On the evening of June 5, current Thailand’s Prime Minister Prayut Chan-o-cha was elected the country’s next prime minister by members of the Lower and Upper Houses of Parliament. What course will Sino-Thai cooperation take as Prayut starts a fresh term in office? In my view, Sino-Thai cooperation during the Prayut administration will depend on how the Southeast Asian nation’s polity looks at relations with China.

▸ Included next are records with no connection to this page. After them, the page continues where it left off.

(** * WaCa storage bot: the inventory ledger of [bot.py]

    A shallow embedding of the ledger part of [bot.py]: key normalisation,
    the SQLite tables of [LagerDB] as lists of rows, the FIFO take loops of
    [fbh_take] and [kl_take_herb], the drying update, the pantry, the
    spoilage classification and the recipe command [kl_herstellen].

    Conventions of the embedding.
    - Python [int] is [Z]; [//] on a positive divisor is [Z.div].
    - A table is the list of its rows in rowid order.  [INSERT] appends,
      [UPDATE] maps over the rows in place, [DELETE] filters.
    - [ORDER BY added_at ASC] is a stable sort of the scanned rows: rows
      with equal timestamps stay in rowid order.
    - [now_ts()] is an argument of every operation that reads the clock;
      one command reads one clock value.
    - The Discord side of a command (guild and member checks, storage
      lookup by name, role check) is left out: a command starts from the
      resolved [storage_id], and its reply is a value of a result type. *)

From stdpp Require Import gmap strings.
From Stdlib Require Import ZArith String Ascii List Bool Lia.
From Stdlib Require Import Sorting.Sorted Sorting.Permutation.
From Stdlib Require Import DecimalString.
Import ListNotations.

Local Open Scope string_scope.
Local Open Scope Z_scope.
Local Open Scope list_scope.

(** ** Python text operations

    [norm_key] is built from three methods of Python's [str].  They work on
    Unicode text; the source does not define them, so the development takes
    them as an interface and every general theorem holds for any
    implementation of it. *)

Class PyText := {
  py_strip : string -> string;        (* s.strip()  *)
  py_split : string -> list string;   (* s.split()  *)
  py_lower : string -> string;        (* s.lower()  *)
}.

(** *** An implementation for Basic Latin and Latin-1

    Strings are UTF-8 byte strings.  The functions below agree with Python
    on text whose code points are below U+0100; a code point above that is
    kept as it is and is never white space. *)

Definition byte_in (lo hi : N) (c : ascii) : bool :=
  ((lo <=? N_of_ascii c) && (N_of_ascii c <=? hi))%N.

Definition byte_is (n : N) (c : ascii) : bool := (N_of_ascii c =? n)%N.

Definition byte_add (n : N) (c : ascii) : ascii := ascii_of_N (N_of_ascii c + n).

(** White space of one byte: TAB..CR, FS..US and the space. *)
Definition is_ascii_space (c : ascii) : bool :=
  byte_in 9 13 c || byte_in 28 32 c.

(** Second byte of U+0085 (NEL) and U+00A0 (NBSP) after the lead byte C2. *)
Definition is_c2_space (d : ascii) : bool := byte_is 133 d || byte_is 160 d.

Definition is_lead_c2 (c : ascii) : bool := byte_is 194 c.
Definition is_lead_c3 (c : ascii) : bool := byte_is 195 c.

Fixpoint all_space (s : string) : bool :=
  match s with
  | EmptyString => true
  | String c rest =>
      if is_ascii_space c then all_space rest
      else if is_lead_c2 c then
        match rest with
        | String d rest' => is_c2_space d && all_space rest'
        | EmptyString => false
        end
      else false
  end.

Fixpoint latin1_lstrip (s : string) : string :=
  match s with
  | EmptyString => EmptyString
  | String c rest =>
      if is_ascii_space c then latin1_lstrip rest
      else if is_lead_c2 c then
        match rest with
        | String d rest' => if is_c2_space d then latin1_lstrip rest' else s
        | EmptyString => s
        end
      else s
  end.

Fixpoint latin1_rstrip (s : string) : string :=
  match s with
  | EmptyString => EmptyString
  | String c rest => if all_space s then EmptyString else String c (latin1_rstrip rest)
  end.

Definition latin1_strip (s : string) : string := latin1_rstrip (latin1_lstrip s).

Definition flush (cur : string) : list string :=
  match cur with EmptyString => [] | _ => [cur] end.

Fixpoint latin1_split_from (cur s : string) : list string :=
  match s with
  | EmptyString => flush cur
  | String c rest =>
      if is_ascii_space c then flush cur ++ latin1_split_from EmptyString rest
      else if is_lead_c2 c then
        match rest with
        | String d rest' =>
            if is_c2_space d then flush cur ++ latin1_split_from EmptyString rest'
            else latin1_split_from (String.append cur (String c (String d EmptyString))) rest'
        | EmptyString => flush (String.append cur (String c EmptyString))
        end
      else latin1_split_from (String.append cur (String c EmptyString)) rest
  end.

Definition latin1_split (s : string) : list string := latin1_split_from EmptyString s.

Definition ascii_lower (c : ascii) : ascii :=
  if byte_in 65 90 c then byte_add 32 c else c.

(** U+00C0..U+00DE without U+00D7 are the upper-case letters of Latin-1;
    in UTF-8 they are C3 80..C3 9E and their lower case is 32 further. *)
Definition is_c3_upper (d : ascii) : bool :=
  byte_in 128 158 d && negb (byte_is 151 d).

Fixpoint latin1_lower (s : string) : string :=
  match s with
  | EmptyString => EmptyString
  | String c rest =>
      if is_lead_c3 c then
        match rest with
        | String d rest' =>
            String c (String (if is_c3_upper d then byte_add 32 d else d)
                             (latin1_lower rest'))
        | EmptyString => s
        end
      else String (ascii_lower c) (latin1_lower rest)
  end.

Definition latin1_text : PyText :=
  {| py_strip := latin1_strip; py_split := latin1_split; py_lower := latin1_lower |}.

(** Unicode case folding on the same range.  It differs from lower-casing
    at U+00DF (sharp s, folded to "ss") and at U+00B5 (micro sign, folded to
    U+03BC).  The source never calls it; it is here because the
    specification describes key normalisation with it. *)
Fixpoint latin1_casefold (s : string) : string :=
  match s with
  | EmptyString => EmptyString
  | String c rest =>
      if is_lead_c3 c then
        match rest with
        | String d rest' =>
            if byte_is 159 d then String "s" (String "s" (latin1_casefold rest'))
            else String c (String (if is_c3_upper d then byte_add 32 d else d)
                                  (latin1_casefold rest'))
        | EmptyString => s
        end
      else if is_lead_c2 c then
        match rest with
        | String d rest' =>
            if byte_is 181 d
            then String (ascii_of_N 206) (String (ascii_of_N 188) (latin1_casefold rest'))
            else String c (String d (latin1_casefold rest'))
        | EmptyString => s
        end
      else String (ascii_lower c) (latin1_casefold rest)
  end.

(** Normalisation as the specification words it: case-fold, then drop
    leading and trailing white space and collapse every inner run. *)
Definition spec_norm_latin1 (s : string) : string :=
  String.concat " " (latin1_split (latin1_strip (latin1_casefold s))).

(** ** Constants and key normalisation *)

Definition DEFAULT_FBH_SMELL_DAYS : Z := 7.
Definition DEFAULT_FBH_RUIN_DAYS : Z := 14.

Definition SAISON_TIMES : gmap string (Z * Z) :=
  <["Blattgrüne" := (2, 5)]>
  (<["Blattleere" := (7, 10)]>
  (<["Blattfall" := (4, 7)]>
  (<["Blattfrische" := (4, 7)]> ∅))).

Section Normalisation.
Context `{PyText}.

Definition norm_key (s : string) : string :=
  py_lower (String.concat " " (py_split (py_strip s))).

(** [{norm_key(x): x for x in xs}]: a later entry replaces an earlier one. *)
Definition allowed_map_of (xs : list string) : gmap string string :=
  fold_left (fun m x => <[norm_key x := x]> m) xs ∅.

Definition is_allowed (name : string) (allowed_map : gmap string string) : bool :=
  bool_decide (is_Some (allowed_map !! norm_key name)).

Definition canonical (name : string) (allowed_map : gmap string string) : string :=
  default (py_strip name) (allowed_map !! norm_key name).
End Normalisation.

(** ** Configuration

    [config.json] is not part of the sources; its three entries are the
    fields of a record.  A recipe is a JSON object, read by Python into a
    dictionary that iterates in the order of the file. *)

Record Config := {
  allowed_fbh_prey : list string;
  allowed_kl_herbs : list string;
  kl_rezepte : gmap string (list (string * Z));
}.

Definition nonempty (s : string) : bool :=
  match s with EmptyString => false | _ => true end.

Section Configuration.
Context `{PyText}.

(** [[x.strip() for x in CONFIG.get(..., []) if x.strip()]] *)
Definition stripped_entries (xs : list string) : list string :=
  List.filter nonempty (map py_strip xs).

Definition ALLOWED_FBH_PREY (cfg : Config) : list string := stripped_entries (allowed_fbh_prey cfg).
Definition ALLOWED_KL_HERBS (cfg : Config) : list string := stripped_entries (allowed_kl_herbs cfg).
Definition KL_RECIPES (cfg : Config) : gmap string (list (string * Z)) := kl_rezepte cfg.
Definition ALLOWED_FBH_SET (cfg : Config) : gmap string string := allowed_map_of (ALLOWED_FBH_PREY cfg).
Definition ALLOWED_KL_SET (cfg : Config) : gmap string string := allowed_map_of (ALLOWED_KL_HERBS cfg).
End Configuration.

(** ** Tables *)

Record Settings := {
  saison : string;
  fbh_saison_verderb : bool;
  kl_trocknen : bool;
}.

(** The column defaults of [guild_settings]. *)
Definition default_settings : Settings :=
  {| saison := "Blattfrische"; fbh_saison_verderb := false; kl_trocknen := false |}.

Record Batch := {
  batch_id : Z;
  batch_storage_id : Z;
  batch_item_key : string;
  batch_item_display : string;
  batch_qty : Z;
  batch_added_at : Z;
  batch_added_by : Z;
}.

(** The two values the code writes into the [state] column. *)
Inductive LotState := frisch | getrocknet.

Record Lot := {
  lot_id : Z;
  lot_storage_id : Z;
  lot_herb_key : string;
  lot_herb_display : string;
  lot_qty : Z;
  lot_state : LotState;
  lot_added_at : Z;
  lot_added_by : Z;
}.

Record PantryRow := {
  pantry_storage_id : Z;
  pantry_item_key : string;
  pantry_item_display : string;
  pantry_qty : Z;
  pantry_updated_at : Z;
  pantry_updated_by : Z;
}.

(** The database.  The two [_seq] fields are the AUTOINCREMENT counters:
    the largest id handed out so far. *)
Record DB := {
  guild_settings : gmap Z Settings;
  fbh_batches : list Batch;
  fbh_batches_seq : Z;
  kl_herb_lots : list Lot;
  kl_herb_lots_seq : Z;
  kl_pantry : list PantryRow;
}.

Definition empty_db : DB :=
  {| guild_settings := ∅; fbh_batches := []; fbh_batches_seq := 0;
     kl_herb_lots := []; kl_herb_lots_seq := 0; kl_pantry := [] |}.

Definition with_settings (m : gmap Z Settings) (db : DB) : DB :=
  {| guild_settings := m; fbh_batches := fbh_batches db;
     fbh_batches_seq := fbh_batches_seq db; kl_herb_lots := kl_herb_lots db;
     kl_herb_lots_seq := kl_herb_lots_seq db; kl_pantry := kl_pantry db |}.

Definition with_batches (t : list Batch) (db : DB) : DB :=
  {| guild_settings := guild_settings db; fbh_batches := t;
     fbh_batches_seq := fbh_batches_seq db; kl_herb_lots := kl_herb_lots db;
     kl_herb_lots_seq := kl_herb_lots_seq db; kl_pantry := kl_pantry db |}.

Definition with_lots (t : list Lot) (db : DB) : DB :=
  {| guild_settings := guild_settings db; fbh_batches := fbh_batches db;
     fbh_batches_seq := fbh_batches_seq db; kl_herb_lots := t;
     kl_herb_lots_seq := kl_herb_lots_seq db; kl_pantry := kl_pantry db |}.

Definition with_pantry (t : list PantryRow) (db : DB) : DB :=
  {| guild_settings := guild_settings db; fbh_batches := fbh_batches db;
     fbh_batches_seq := fbh_batches_seq db; kl_herb_lots := kl_herb_lots db;
     kl_herb_lots_seq := kl_herb_lots_seq db; kl_pantry := t |}.

Definition set_batch_qty (q : Z) (b : Batch) : Batch :=
  {| batch_id := batch_id b; batch_storage_id := batch_storage_id b;
     batch_item_key := batch_item_key b; batch_item_display := batch_item_display b;
     batch_qty := q; batch_added_at := batch_added_at b; batch_added_by := batch_added_by b |}.

Definition set_lot_qty (q : Z) (l : Lot) : Lot :=
  {| lot_id := lot_id l; lot_storage_id := lot_storage_id l;
     lot_herb_key := lot_herb_key l; lot_herb_display := lot_herb_display l;
     lot_qty := q; lot_state := lot_state l;
     lot_added_at := lot_added_at l; lot_added_by := lot_added_by l |}.

Definition set_lot_state (st : LotState) (l : Lot) : Lot :=
  {| lot_id := lot_id l; lot_storage_id := lot_storage_id l;
     lot_herb_key := lot_herb_key l; lot_herb_display := lot_herb_display l;
     lot_qty := lot_qty l; lot_state := st;
     lot_added_at := lot_added_at l; lot_added_by := lot_added_by l |}.

Definition lot_state_eqb (a b : LotState) : bool :=
  match a, b with
  | frisch, frisch | getrocknet, getrocknet => true
  | _, _ => false
  end.

(** ** SQL building blocks *)

Section Ordering.
Context {A : Type} (le : A -> A -> bool).

Fixpoint insert_by (x : A) (l : list A) : list A :=
  match l with
  | [] => [x]
  | y :: l' => if le x y then x :: l else y :: insert_by x l'
  end.

(** Stable insertion sort: an element goes in front of the first later
    row that is not smaller. *)
Definition order_by (l : list A) : list A := fold_right insert_by [] l.
End Ordering.

(** [COLLATE NOCASE] folds the 26 ASCII capitals and compares bytes. *)
Fixpoint ascii_fold (s : string) : string :=
  match s with
  | EmptyString => EmptyString
  | String c rest => String (ascii_lower c) (ascii_fold rest)
  end.

Definition nocase_le (a b : string) : bool := String.leb (ascii_fold a) (ascii_fold b).

(** The keys of the groups of [GROUP BY], each once, in order of first
    appearance. *)
Fixpoint group_keys (ks : list string) : list string :=
  match ks with
  | [] => []
  | k :: ks' => k :: List.filter (fun k' => negb (String.eqb k' k)) (group_keys ks')
  end.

Friendly and pragmatic Sino-Thai cooperation, which has historical roots, is also based on realistic demands. Currently, there is interest within Thailand advocating cooperation with China over political security and development speeddating.

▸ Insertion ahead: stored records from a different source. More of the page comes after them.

Lemma interpolateCurve_at_first a r :
  increasing (a :: r) -> interpolateCurve (Some (a :: r)) (time a) = value a.
Proof.
  intros Hinc. destruct r as [|b r]; [reflexivity |].
  pose proof (increasing_pair [] a b r Hinc) as Hlt.
  assert (Hin : time a <= time a <= time b) by lra.
  pose proof (interpolateCurve_neighbours [] a b r (time a) Hinc Hin) as H.
  cbn [app] in H. rewrite H; [apply chord_at_lower | easy].
Qed.

Lemma interpolateCurve_at_later l1 a q l2 :
  increasing (l1 ++ a :: q :: l2) ->
  interpolateCurve (Some (l1 ++ a :: q :: l2)) (time q)
  = value a + (value q - value a).
Proof.
  intros Hinc.
  pose proof (increasing_pair l1 a q l2 Hinc) as Hlt.
  rewrite (interpolateCurve_neighbours l1 a q l2 (time q));
    [now apply chord_at_upper | exact Hinc | lra | intros _; exact Hlt].
Qed.

(** X8.  On a curve whose times increase strictly, the interpolator
    returns at the time of the first point the value of that point, and
    at the time of every later point [q], with [a] the point before it,
    the sum [a.value + (q.value - a.value)]: the blend of the two with
    the parameter 1, which is the value of [q] up to the rounding of
    that sum. *)

Theorem interpolateCurve_through_points c :
  increasing c ->
  (forall a r, c = a :: r -> interpolateCurve (Some c) (time a) = value a) /\
  (forall l1 a q l2, c = l1 ++ a :: q :: l2 ->
     interpolateCurve (Some c) (time q) = value a + (value q - value a)).
Proof.
  intros Hinc. split.
  - intros a r ->. now apply interpolateCurve_at_first.
  - intros l1 a q l2 ->. now apply interpolateCurve_at_later.
Qed.

(** When no pair brackets the progress, the first and the last point
    are used. *)

Lemma interpolateCurve_fallback first second rest p :
  find_bracket (first :: second :: rest) p = None ->
  let final := last (second :: rest) first in
  interpolateCurve (Some (first :: second :: rest)) p =
  if Reqb (time final - time first) 0 then value first
  else chord first final p.
Proof. intros Hnone. unfold interpolateCurve. rewrite Hnone. reflexivity. Qed.

(** X9.  A progress that lies before the times of all points, or after
    all of them, is not clamped to the curve: the interpolator answers
    with the chord through the first and the last point of the curve,
    continued to that progress (with the value of the first point when
    the two have the same time). *)

Theorem interpolateCurve_outside_span first second rest p :
  (forall q, In q (first :: second :: rest) -> time q < p) \/
  (forall q, In q (first :: second :: rest) -> p < time q) ->
  let final := last (second :: rest) first in
  (time final = time first ->
     interpolateCurve (Some (first :: second :: rest)) p = value first) /\
  (time final <> time first ->
     interpolateCurve (Some (first :: second :: rest)) p
     = value first
       + (value final - value first)
         * ((p - time first) / (time final - time first))).
Proof.
  intros Hout final.
  assert (Hnone : find_bracket (first :: second :: rest) p = None).
  { destruct (find_bracket (first :: second :: rest) p) as [[lo up]|] eqn:E;
      [exfalso | reflexivity].
    apply find_bracket_Some in E as (Hlo & Hup & Ht).
    destruct Hout as [H | H];
      [specialize (H up Hup) | specialize (H lo Hlo)]; lra. }
  rewrite (interpolateCurve_fallback first second rest p Hnone). fold final.
  split; intros H.
  - cmp_true (Reqb (time final - time first) 0). reflexivity.
  - cmp_false (Reqb (time final - time first) 0). reflexivity.
Qed.

End Curves.

(* ================================================================= *)
(** ** Session lifecycle, continued *)

Section LifecycleMore.

Ltac case_ifs :=
  repeat match goal with
    | |- context [if ?b then _ else _] => destruct b eqn:?
    | |- context [match ?x with _ => _ end] => destruct x eqn:?
    end.

(** X10.  In every reachable state a playing session has an audio
    context, an oscillator and a loaded profile. *)

Theorem playing_session_has_resources e :
  reachable e -> isPlaying e = true ->
  audioContext e = true /\ oscillator e = true /\ currentProfile e <> None.
Proof.
  intros H Hplay. destruct (reachable_session e H) as (H1 & _ & _).
  exact (H1 Hplay).
Qed.

(** X11.  Only [loadProfile], [setProMode] and [recordInteraction] ever
    change the Pro Mode variables (the flag, the interaction count, the
    three offsets): every other operation, and both callbacks, leave
    them as they are.  In particular they survive pause and resume. *)

Theorem adaptive_state_changed_only_by o e :
  match o with
  | OpLoadProfile _ | OpSetProMode _ | OpRecordInteraction _ => True
  | _ => adaptive_state (fst (step o e)) = adaptive_state e
  end.
Proof.
  destruct o as [g | p | t g | | | t volume | enabled | t | layer v t g | | t |];
    simpl; try exact I.
  - rewrite <- (init_adaptive e g). now destruct (init e g) as [[e1 fx] b].
  - apply play_adaptive.
  - apply pause_adaptive.
  - apply stop_adaptive.
  - reflexivity.
  - apply previewLayer_adaptive.
  - apply dispose_adaptive.
  - destruct (animationFrameId e); [| reflexivity].
    apply updateAudioParameters_adaptive.
  - apply previewTimeout_adaptive.
Qed.

(** After [pause], and so after [stop] and [dispose], the engine is
    not playing, whatever its state was. *)

Lemma pause_not_playing e : isPlaying (pause e) = false.
Proof.
  unfold pause. destruct (isPlaying e) eqn:E; simpl; [| exact E].
  destruct (oscillator e); simpl; destruct (animationFrameId e); reflexivity.
Qed.

Lemma dispose_not_playing e : isPlaying (dispose e) = false.
Proof.
  unfold dispose, stop.
  destruct (audioContext _); simpl; apply pause_not_playing.
Qed.

(** A frame callback that finds the engine not playing returns at its
    guard. *)

Lemma updateAudioParameters_idle e now :
  isPlaying e = false -> updateAudioParameters e now = (e, []).
Proof.
  intros H. unfold updateAudioParameters. rewrite H.
  now destruct (currentProfile e).
Qed.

Talking of political security, with strong mutual trust, China and Thailand have made strides in political dialogue and security cooperation under the comprehensive strategic cooperative partnership. For Thailand, developing good relations with China in the field of political security on the one hand is based on domestic demand, including national development and defense; on the other, it shows the adoption of equilibrium strategy among major powers. Promoting cooperation with China has become an important way for Thailand to balance its position in ties with the US.

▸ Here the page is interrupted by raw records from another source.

(* ===== verification/Cxx.v ===== *)
(** * What the code uses of C++ and libc: object memory and byte order

    [Mem]: [std::memcpy], [std::memmove] and [std::vector<char>::resize] on a
    block of bytes, with an access outside the block as undefined behaviour.
    [Wire]: [htonl], [ntohl] and the object representation of a [uint32_t],
    for both host byte orders. *)

From Stdlib Require Import ZArith Lia.
From S2P Require Import Prelude.
Local Open Scope Z_scope.

Module Mem.

(** [std::vector<char>::max_size()]: no object exceeds [PTRDIFF_MAX] bytes. *)
Definition max_size : Z := 2 ^ 63 - 1.

(** Read [n] bytes at offset [off] of the block. *)
Definition read (off n : Z) (m : bytes) : option bytes :=
  if (0 <=? off) && (0 <=? n) && (off + n <=? zlen m)
  then Some (ztake n (zdrop off m)) else None.

(** Write [data] at offset [off] of the block. *)
Definition write (off : Z) (data : bytes) (m : bytes) : option bytes :=
  if (0 <=? off) && (off + zlen data <=? zlen m)
  then Some (ztake off m ++ data ++ zdrop (off + zlen data) m) else None.

(** [resize(n)]: new bytes are value-initialised. *)
Definition resize (n : Z) (m : bytes) : bytes :=
  ztake n m ++ replicate (Z.to_nat (n - zlen m)) Byte.x00.

Lemma read_ok off n m :
  0 <= off -> 0 <= n -> off + n <= zlen m ->
  read off n m = Some (ztake n (zdrop off m)).
Proof.
  intros. unfold read.
  by rewrite !(proj2 (Z.leb_le _ _)) by lia.
Qed.

Lemma write_ok off data m :
  0 <= off -> off + zlen data <= zlen m ->
  write off data m = Some (ztake off m ++ data ++ zdrop (off + zlen data) m).
Proof.
  intros. unfold write.
  by rewrite !(proj2 (Z.leb_le _ _)) by lia.
Qed.

(** What a write leaves readable: the bytes before it, and itself. *)
Lemma write_take off (data m : bytes) :
  0 <= off -> off + zlen data <= zlen m ->
  ztake (off + zlen data) (ztake off m ++ data ++ zdrop (off + zlen data) m)
  = ztake off m ++ data.
Proof.
  intros. zlen_nonneg_all.
  rewrite app_assoc, ztake_app_le by zlia.
  apply ztake_all. zlia.
Qed.

Lemma write_zlen off (data m : bytes) :
  0 <= off -> off + zlen data <= zlen m ->
  zlen (ztake off m ++ data ++ zdrop (off + zlen data) m) = zlen m.
Proof. intros. zlen_nonneg_all. zlia. Qed.

Lemma resize_zlen n (m : bytes) : 0 <= n -> zlen (resize n m) = n.
Proof.
  intros. unfold resize. rewrite zlen_app.
  destruct (Z.le_ge_cases n (zlen m)).
  - rewrite zlen_ztake by lia. replace (Z.to_nat (n - zlen m)) with 0%nat by lia.
    simpl. rewrite zlen_nil. lia.
  - rewrite ztake_all, zlen_replicate by lia. lia.
Qed.

Lemma resize_grow n m :
  zlen m <= n -> resize n m = m ++ replicate (Z.to_nat (n - zlen m)) Byte.x00.
Proof. intros. unfold resize. by rewrite ztake_all. Qed.

End Mem.

Module Wire.

(** The byte order of the host. *)
Inductive endian := LittleEndian | BigEndian.

(** The object representation of a [uint32_t], and its value. *)
Definition store_u32 (host : endian) (x : Z) : bytes :=
  match host with
  | LittleEndian => le_split 4 x
  | BigEndian => reverse (le_split 4 x)
  end.
Definition load_u32 (host : endian) (bs : bytes) : Z :=
  match host with
  | LittleEndian => le_combine bs
  | BigEndian => le_combine (reverse bs)
  end.

(** [htonl] and [ntohl]: a byte swap on a little-endian host. *)
Definition bswap32 (x : Z) : Z := le_combine (reverse (le_split 4 x)).
Definition htonl (host : endian) (x : Z) : Z :=
  match host with LittleEndian => bswap32 x | BigEndian => u32 x end.
Definition ntohl (host : endian) (x : Z) : Z := htonl host x.

(** Network byte order: the four bytes, most significant first. *)
Definition be32 (x : Z) : bytes := reverse (le_split 4 x).
Definition be32_value (bs : bytes) : Z := le_combine (reverse bs).

Lemma be32_length x : length (be32 x) = 4%nat.
Proof. unfold be32. by rewrite length_reverse, length_le_split. Qed.

Lemma be32_zlen x : zlen (be32 x) = 4.
Proof. unfold zlen. by rewrite be32_length. Qed.

Lemma be32_value_be32 x : be32_value (be32 x) = u32 x.
Proof. unfold be32, be32_value. rewrite reverse_involutive. apply le_combine_split. Qed.

Lemma be32_be32_value bs : length bs = 4%nat -> be32 (be32_value bs) = bs.
Proof.
  intros Hl. unfold be32, be32_value.
  rewrite split_le_combine' by by rewrite length_reverse.
  apply reverse_involutive.
Qed.

Lemma be32_value_bound bs : length bs = 4%nat -> 0 <= be32_value bs < 2 ^ 32.
Proof.
  intros Hl. unfold be32_value.
  pose proof (le_combine_bound (reverse bs)) as H.
  by rewrite length_reverse, Hl in H.
Qed.

Lemma be32_u32 x : be32 (u32 x) = be32 x.
Proof. unfold be32. by rewrite (le_split_mod x 4). Qed.

(** The code's [htonl] + [append] writes network byte order on every host. *)
Lemma store_htonl host x : store_u32 host (htonl host x) = be32 x.
Proof.
  destruct host; [|exact (be32_u32 x)].
  unfold be32, store_u32, htonl, bswap32.
  apply split_le_combine'. by rewrite length_reverse, length_le_split.
Qed.

(** The code's [memcpy] + [ntohl] reads network byte order on every host. *)
Lemma ntohl_load host bs :
  length bs = 4%nat -> ntohl host (load_u32 host bs) = be32_value bs.
Proof.
  intros Hl. unfold ntohl, be32_value. destruct host; simpl.
  - unfold bswap32. by rewrite split_le_combine'.
  - apply Z.mod_small. pose proof (be32_value_bound bs Hl). unfold be32_value in *. lia.
Qed.

End Wire.

#[global] Arguments Wire.be32 : simpl never.
#[global] Arguments Wire.be32_value : simpl never.
#[global] Arguments Wire.store_u32 : simpl never.
#[global] Arguments Wire.load_u32 : simpl never.
#[global] Arguments Wire.htonl : simpl never.
#[export] Hint Rewrite Wire.be32_zlen : zlen.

As for economic development, strong relations with China have been of great practical significance to all previous Thai governments, and the Prayut administration will be no exception. In recent years, especially since China’s trade frictions with the US, the Thai economy hasn’t been upbeat. Latest data shows that due to slow growth in exports and tourism, Thailand’s GDP increased by 2.8 percent in the first quarter of 2019, marking the lowest rate of growth since the fourth quarter of 2014.
Under such circumstances, Prayut is bound to come under pressure to boost the economy and fulfill his promises, including that of improving the state’s economic situation and raising the minimum wage. Therefore, the new Prayut government will not loosen economic ties with China.
Instead, Bangkok will consider more about strengthening economic relations and attracting more Chinese enterprises to invest and participate in the development of long-term projects in the Southeast Asian nation such as the Eastern Economic Corridor under the Thailand 4.0 industrial plan and digital economy development.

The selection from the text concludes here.